(INPUT MATERIAL Opens)

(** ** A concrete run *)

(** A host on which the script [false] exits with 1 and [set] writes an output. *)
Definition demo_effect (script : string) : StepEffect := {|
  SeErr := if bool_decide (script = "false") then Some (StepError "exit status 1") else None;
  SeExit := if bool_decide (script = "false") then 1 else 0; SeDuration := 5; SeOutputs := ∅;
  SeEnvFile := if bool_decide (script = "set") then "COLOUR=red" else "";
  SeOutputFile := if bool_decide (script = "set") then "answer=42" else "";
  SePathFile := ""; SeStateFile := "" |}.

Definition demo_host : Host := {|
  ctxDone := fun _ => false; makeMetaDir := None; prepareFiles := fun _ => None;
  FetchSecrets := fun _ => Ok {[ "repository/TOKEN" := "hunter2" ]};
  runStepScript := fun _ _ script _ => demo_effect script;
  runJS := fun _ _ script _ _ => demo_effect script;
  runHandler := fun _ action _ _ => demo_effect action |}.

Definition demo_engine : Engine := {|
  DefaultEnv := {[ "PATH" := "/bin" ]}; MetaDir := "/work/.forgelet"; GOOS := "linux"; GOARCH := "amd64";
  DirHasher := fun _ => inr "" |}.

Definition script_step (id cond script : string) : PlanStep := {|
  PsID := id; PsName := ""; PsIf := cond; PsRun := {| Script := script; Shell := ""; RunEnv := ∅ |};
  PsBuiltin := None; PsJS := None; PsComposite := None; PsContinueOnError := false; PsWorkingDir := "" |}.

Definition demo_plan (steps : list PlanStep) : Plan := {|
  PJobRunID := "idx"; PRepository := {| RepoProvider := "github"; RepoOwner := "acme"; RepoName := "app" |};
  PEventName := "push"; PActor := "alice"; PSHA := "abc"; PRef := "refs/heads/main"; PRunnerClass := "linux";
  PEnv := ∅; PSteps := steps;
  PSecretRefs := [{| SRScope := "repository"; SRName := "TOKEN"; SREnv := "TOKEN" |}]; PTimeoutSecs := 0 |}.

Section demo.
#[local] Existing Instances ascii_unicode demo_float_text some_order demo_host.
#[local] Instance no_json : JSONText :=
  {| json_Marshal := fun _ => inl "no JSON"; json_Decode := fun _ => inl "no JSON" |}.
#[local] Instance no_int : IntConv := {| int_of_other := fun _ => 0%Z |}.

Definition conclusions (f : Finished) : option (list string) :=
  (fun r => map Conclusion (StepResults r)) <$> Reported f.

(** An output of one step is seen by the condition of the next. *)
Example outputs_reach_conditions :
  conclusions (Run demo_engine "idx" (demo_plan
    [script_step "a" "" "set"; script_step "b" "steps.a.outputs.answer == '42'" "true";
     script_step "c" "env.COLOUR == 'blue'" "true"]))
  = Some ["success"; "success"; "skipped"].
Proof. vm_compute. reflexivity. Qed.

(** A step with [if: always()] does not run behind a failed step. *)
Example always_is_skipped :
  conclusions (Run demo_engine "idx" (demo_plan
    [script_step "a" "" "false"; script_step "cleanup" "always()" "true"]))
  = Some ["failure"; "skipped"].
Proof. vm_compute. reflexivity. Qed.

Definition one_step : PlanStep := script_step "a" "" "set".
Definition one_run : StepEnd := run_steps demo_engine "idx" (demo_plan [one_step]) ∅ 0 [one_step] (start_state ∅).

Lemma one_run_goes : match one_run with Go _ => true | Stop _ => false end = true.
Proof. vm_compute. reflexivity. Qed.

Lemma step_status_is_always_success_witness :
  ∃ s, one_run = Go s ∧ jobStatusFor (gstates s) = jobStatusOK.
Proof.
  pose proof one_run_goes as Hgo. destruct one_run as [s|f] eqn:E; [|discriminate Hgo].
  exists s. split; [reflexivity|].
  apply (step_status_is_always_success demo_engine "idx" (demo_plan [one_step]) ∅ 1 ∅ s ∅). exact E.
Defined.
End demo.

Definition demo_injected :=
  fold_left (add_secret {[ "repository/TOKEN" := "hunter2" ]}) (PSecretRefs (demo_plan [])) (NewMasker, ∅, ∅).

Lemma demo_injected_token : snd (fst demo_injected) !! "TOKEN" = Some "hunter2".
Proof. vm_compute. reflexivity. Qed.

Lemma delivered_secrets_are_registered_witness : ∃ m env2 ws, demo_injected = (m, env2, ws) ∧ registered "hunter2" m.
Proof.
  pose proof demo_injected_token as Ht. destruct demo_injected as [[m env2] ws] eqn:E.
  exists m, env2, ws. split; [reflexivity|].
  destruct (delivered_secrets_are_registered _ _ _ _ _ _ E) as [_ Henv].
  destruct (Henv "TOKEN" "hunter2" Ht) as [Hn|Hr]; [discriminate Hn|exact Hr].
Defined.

(INPUT MATERIAL Closes)

#### TASK GOAL:
Go through the material above and output exactly the lines from the one containing "SeOutputFile := if" through the one containing "ctxDone := fun".

#### SOLUTION TO THE EXERCISE:
  SeOutputFile := if bool_decide (script = "set") then "answer=42" else "";
  SePathFile := ""; SeStateFile := "" |}.

Definition demo_host : Host := {|
  ctxDone := fun _ => false; makeMetaDir := None; prepareFiles := fun _ => None;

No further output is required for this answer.